• Assigned task
Each entry needs to be reproduced exactly as it is.
*** Study material ***
(* ===== verification/Planner.v ===== *)
(** * Planning a settlement (northstar/src/settlement.rs)

    What the validator computes off chain to settle a rollup slot: the chunks of
    account data that differ from L1, the owner and lamport changes, the checksum
    over them, and the Portal instructions that carry them out, batched into
    transactions.

    A Rust panic (an index out of bounds) is [None].  Signing and serializing a
    transaction is third-party code; its size is a parameter ([tx_size]). *)

From Stdlib Require Import ZArith Lia.
From Stdlib Require Import Strings.Byte.
From stdpp Require Import base gmap list numbers.
From S2P Require Import Prelude Borsh Events Runtime State Commitments Frames Toy Pda Instruction Verifier Merkle StepProof Artifact SessionOps Delegation Settlement Checkpoint Challenge Deposits Ingress TokenWithdrawal BridgeState Continuity Dispatch Bridge.

Module Planner.

(** ** Data *)

(** [AccountSharedData], as far as it is read here. *)
Record SharedAccount : Set := mkSharedAccount {
  sa_lamports : Z; sa_data : list byte; sa_owner : Address; sa_executable : bool; sa_rent_epoch : Z
}.

(** The lattice hashes of the two sides are not read here. *)
Record ErStateDiffAccount : Set := mkErStateDiffAccount {
  pubkey : Address; l1_account : option SharedAccount; er_account : SharedAccount
}.

Record SettlementChunk : Set := mkSettlementChunk {
  sc_account : Address; sc_account_data_offset : Z; sc_data : list byte
}.

Record ReceiptBalanceSettlement : Set := mkReceiptBalanceSettlement {
  rb_receipt : Address; rb_er_source : Address; rb_l1_recipient : Address;
  rb_balance : Z; rb_withdrawn : Z; rb_payout_lamports : Z
}.

Record TokenWithdrawalSettlement : Set := mkTokenWithdrawalSettlement {
  ts_bridge_program : Address; ts_session_bridge : Address; ts_er_token_account : Address; ts_vault : Address;
  ts_vault_token_account : Address; ts_l1_destination_token_account : Address; ts_mint : Address;
  ts_token_program : Address; ts_amount : Z; ts_withdrawn : Z; ts_decimals : Z
}.

Record AccountOwnerSettlement : Set := mkAccountOwnerSettlement { os_account : Address; os_owner : Address }.
Record AccountLamportsSettlement : Set := mkAccountLamportsSettlement { ls_account : Address; ls_lamports : Z }.

Inductive SettlementUnsupportedChange : Set :=
| MissingL1Account (account : Address)
| DataLengthChanged (account : Address) (l1_len er_len : nat)
| LamportsChanged (account : Address) (l1_lamports er_lamports : Z)
| OwnerChanged (account l1_owner er_owner : Address)
| ExecutableChanged (account : Address) (l1_executable er_executable : bool)
| RentEpochChanged (account : Address) (l1_rent_epoch er_rent_epoch : Z)
| TooManyLamportChanges (count max : nat).

Definition account (c : SettlementUnsupportedChange) : option Address :=
  match c with
  | MissingL1Account a | DataLengthChanged a _ _ | OwnerChanged a _ _ | ExecutableChanged a _ _
  | RentEpochChanged a _ _ | LamportsChanged a _ _ => Some a
  | TooManyLamportChanges _ _ => None
  end.

Record SettlementPlan : Set := mkSettlementPlan {
  sp_er_slot : Z;
  sp_checksum : Hash32;
  sp_chunks : list SettlementChunk;
  sp_owner_changes : list AccountOwnerSettlement;
  sp_lamport_changes : list AccountLamportsSettlement;
  sp_receipt_balances : list ReceiptBalanceSettlement;
  sp_token_withdrawals : list TokenWithdrawalSettlement;
  sp_unsupported_changes : list SettlementUnsupportedChange
}.

Definition no_items {A} (l : list A) : bool := match l with [] => true | _ => false end.

Definition is_empty (p : SettlementPlan) : bool :=
  no_items (sp_chunks p) && no_items (sp_owner_changes p) && no_items (sp_lamport_changes p)
  && no_items (sp_receipt_balances p) && no_items (sp_token_withdrawals p).

Definition has_unsupported_changes (p : SettlementPlan) : bool := negb (no_items (sp_unsupported_changes p)).

(** ** The checksum *)

Section checksum.
Context `{Host}.

Definition SETTLEMENT_CHECKSUM_DOMAIN : list byte := str "northstar-settlement-v0".

Definition initial_settlement_checksum (er_slot : Z) : Hash32 :=
  hashv [SETTLEMENT_CHECKSUM_DOMAIN; le_bytes 8 er_slot].

Definition accumulate_data_chunk_checksum (accumulator : Hash32) (account : Address) (account_data_offset : Z)
    (d : list byte) : Hash32 :=
  hashv [accumulator; str "data"; account; le_bytes 4 account_data_offset; le_bytes 4 (Z.of_nat (length d)); d].

Definition accumulate_owner_checksum (accumulator : Hash32) (account owner : Address) : Hash32 :=
  hashv [accumulator; str "owner"; account; owner].

Definition accumulate_lamports_checksum (accumulator : Hash32) (account : Address) (n : Z) : Hash32 :=
  hashv [accumulator; str "lamports"; account; le_bytes 8 n].

Definition accumulate_receipt_checksum (accumulator : Hash32) (er_source l1_recipient : Address)
    (balance withdrawn payout_lamports : Z) : Hash32 :=
  hashv [accumulator; str "receipt"; er_source; l1_recipient; le_bytes 8 balance; le_bytes 8 withdrawn;
         le_bytes 8 payout_lamports].

Definition accumulate_token_withdrawal_checksum (accumulator : Hash32) (x : TokenWithdrawalSettlement) : Hash32 :=
  hashv [accumulator; str "token_withdrawal"; ts_bridge_program x; ts_session_bridge x; ts_er_token_account x;
         ts_vault x; ts_vault_token_account x; ts_l1_destination_token_account x; ts_mint x; ts_token_program x;
         le_bytes 8 (ts_amount x); le_bytes 8 (ts_withdrawn x); le_bytes 1 (ts_decimals x)].

Definition checksum_settlement (er_slot : Z) (chunks : list SettlementChunk)
    (owner_changes : list AccountOwnerSettlement) (lamport_changes : list AccountLamportsSettlement)
    (receipt_balances : list ReceiptBalanceSettlement) (token_withdrawals : list TokenWithdrawalSettlement) : Hash32 :=
  let checksum := initial_settlement_checksum er_slot in
  let checksum := fold_left (λ c x, accumulate_data_chunk_checksum c (sc_account x) (sc_account_data_offset x) (sc_data x))
                    chunks checksum in
  let checksum := fold_left (λ c x, accumulate_owner_checksum c (os_account x) (os_owner x)) owner_changes checksum in
  let checksum := fold_left (λ c x, accumulate_lamports_checksum c (ls_account x) (ls_lamports x)) lamport_changes checksum in
  let checksum := fold_left (λ c x, accumulate_receipt_checksum c (rb_er_source x) (rb_l1_recipient x) (rb_balance x)
                                      (rb_withdrawn x) (rb_payout_lamports x)) receipt_balances checksum in
  fold_left accumulate_token_withdrawal_checksum token_withdrawals checksum.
*** End of Study material ***
• Written reply
(* ===== verification/Planner.v ===== *)
(** * Planning a settlement (northstar/src/settlement.rs)

    What the validator computes off chain to settle a rollup slot: the chunks of
    account data that differ from L1, the owner and lamport changes, the checksum
    over them, and the Portal instructions that carry them out, batched into
    transactions.

    A Rust panic (an index out of bounds) is [None].  Signing and serializing a
    transaction is third-party code; its size is a parameter ([tx_size]). *)

From Stdlib Require Import ZArith Lia.
From Stdlib Require Import Strings.Byte.
From stdpp Require Import base gmap list numbers.
From S2P Require Import Prelude Borsh Events Runtime State Commitments Frames Toy Pda Instruction Verifier Merkle StepProof Artifact SessionOps Delegation Settlement Checkpoint Challenge Deposits Ingress TokenWithdrawal BridgeState Continuity Dispatch Bridge.

Module Planner.

(** ** Data *)

(** [AccountSharedData], as far as it is read here. *)
Record SharedAccount : Set := mkSharedAccount {
  sa_lamports : Z; sa_data : list byte; sa_owner : Address; sa_executable : bool; sa_rent_epoch : Z
}.

(** The lattice hashes of the two sides are not read here. *)
Record ErStateDiffAccount : Set := mkErStateDiffAccount {
  pubkey : Address; l1_account : option SharedAccount; er_account : SharedAccount
}.

Record SettlementChunk : Set := mkSettlementChunk {
  sc_account : Address; sc_account_data_offset : Z; sc_data : list byte
}.

Record ReceiptBalanceSettlement : Set := mkReceiptBalanceSettlement {
  rb_receipt : Address; rb_er_source : Address; rb_l1_recipient : Address;
  rb_balance : Z; rb_withdrawn : Z; rb_payout_lamports : Z
}.

Record TokenWithdrawalSettlement : Set := mkTokenWithdrawalSettlement {
  ts_bridge_program : Address; ts_session_bridge : Address; ts_er_token_account : Address; ts_vault : Address;
  ts_vault_token_account : Address; ts_l1_destination_token_account : Address; ts_mint : Address;
  ts_token_program : Address; ts_amount : Z; ts_withdrawn : Z; ts_decimals : Z
}.

Record AccountOwnerSettlement : Set := mkAccountOwnerSettlement { os_account : Address; os_owner : Address }.
Record AccountLamportsSettlement : Set := mkAccountLamportsSettlement { ls_account : Address; ls_lamports : Z }.

Inductive SettlementUnsupportedChange : Set :=
| MissingL1Account (account : Address)
| DataLengthChanged (account : Address) (l1_len er_len : nat)
| LamportsChanged (account : Address) (l1_lamports er_lamports : Z)
| OwnerChanged (account l1_owner er_owner : Address)
| ExecutableChanged (account : Address) (l1_executable er_executable : bool)
| RentEpochChanged (account : Address) (l1_rent_epoch er_rent_epoch : Z)
| TooManyLamportChanges (count max : nat).

Definition account (c : SettlementUnsupportedChange) : option Address :=
  match c with
  | MissingL1Account a | DataLengthChanged a _ _ | OwnerChanged a _ _ | ExecutableChanged a _ _
  | RentEpochChanged a _ _ | LamportsChanged a _ _ => Some a
  | TooManyLamportChanges _ _ => None
  end.

Record SettlementPlan : Set := mkSettlementPlan {
  sp_er_slot : Z;
  sp_checksum : Hash32;
  sp_chunks : list SettlementChunk;
  sp_owner_changes : list AccountOwnerSettlement;
  sp_lamport_changes : list AccountLamportsSettlement;
  sp_receipt_balances : list ReceiptBalanceSettlement;
  sp_token_withdrawals : list TokenWithdrawalSettlement;
  sp_unsupported_changes : list SettlementUnsupportedChange
}.

Definition no_items {A} (l : list A) : bool := match l with [] => true | _ => false end.

Definition is_empty (p : SettlementPlan) : bool :=
  no_items (sp_chunks p) && no_items (sp_owner_changes p) && no_items (sp_lamport_changes p)
  && no_items (sp_receipt_balances p) && no_items (sp_token_withdrawals p).

Definition has_unsupported_changes (p : SettlementPlan) : bool := negb (no_items (sp_unsupported_changes p)).

(** ** The checksum *)

Section checksum.
Context `{Host}.

Definition SETTLEMENT_CHECKSUM_DOMAIN : list byte := str "northstar-settlement-v0".

Definition initial_settlement_checksum (er_slot : Z) : Hash32 :=
  hashv [SETTLEMENT_CHECKSUM_DOMAIN; le_bytes 8 er_slot].

Definition accumulate_data_chunk_checksum (accumulator : Hash32) (account : Address) (account_data_offset : Z)
    (d : list byte) : Hash32 :=
  hashv [accumulator; str "data"; account; le_bytes 4 account_data_offset; le_bytes 4 (Z.of_nat (length d)); d].

Definition accumulate_owner_checksum (accumulator : Hash32) (account owner : Address) : Hash32 :=
  hashv [accumulator; str "owner"; account; owner].

Definition accumulate_lamports_checksum (accumulator : Hash32) (account : Address) (n : Z) : Hash32 :=
  hashv [accumulator; str "lamports"; account; le_bytes 8 n].

Definition accumulate_receipt_checksum (accumulator : Hash32) (er_source l1_recipient : Address)
    (balance withdrawn payout_lamports : Z) : Hash32 :=
  hashv [accumulator; str "receipt"; er_source; l1_recipient; le_bytes 8 balance; le_bytes 8 withdrawn;
         le_bytes 8 payout_lamports].

Definition accumulate_token_withdrawal_checksum (accumulator : Hash32) (x : TokenWithdrawalSettlement) : Hash32 :=
  hashv [accumulator; str "token_withdrawal"; ts_bridge_program x; ts_session_bridge x; ts_er_token_account x;
         ts_vault x; ts_vault_token_account x; ts_l1_destination_token_account x; ts_mint x; ts_token_program x;
         le_bytes 8 (ts_amount x); le_bytes 8 (ts_withdrawn x); le_bytes 1 (ts_decimals x)].

Definition checksum_settlement (er_slot : Z) (chunks : list SettlementChunk)
    (owner_changes : list AccountOwnerSettlement) (lamport_changes : list AccountLamportsSettlement)
    (receipt_balances : list ReceiptBalanceSettlement) (token_withdrawals : list TokenWithdrawalSettlement) : Hash32 :=
  let checksum := initial_settlement_checksum er_slot in
  let checksum := fold_left (λ c x, accumulate_data_chunk_checksum c (sc_account x) (sc_account_data_offset x) (sc_data x))
                    chunks checksum in
  let checksum := fold_left (λ c x, accumulate_owner_checksum c (os_account x) (os_owner x)) owner_changes checksum in
  let checksum := fold_left (λ c x, accumulate_lamports_checksum c (ls_account x) (ls_lamports x)) lamport_changes checksum in
  let checksum := fold_left (λ c x, accumulate_receipt_checksum c (rb_er_source x) (rb_l1_recipient x) (rb_balance x)
                                      (rb_withdrawn x) (rb_payout_lamports x)) receipt_balances checksum in
  fold_left accumulate_token_withdrawal_checksum token_withdrawals checksum.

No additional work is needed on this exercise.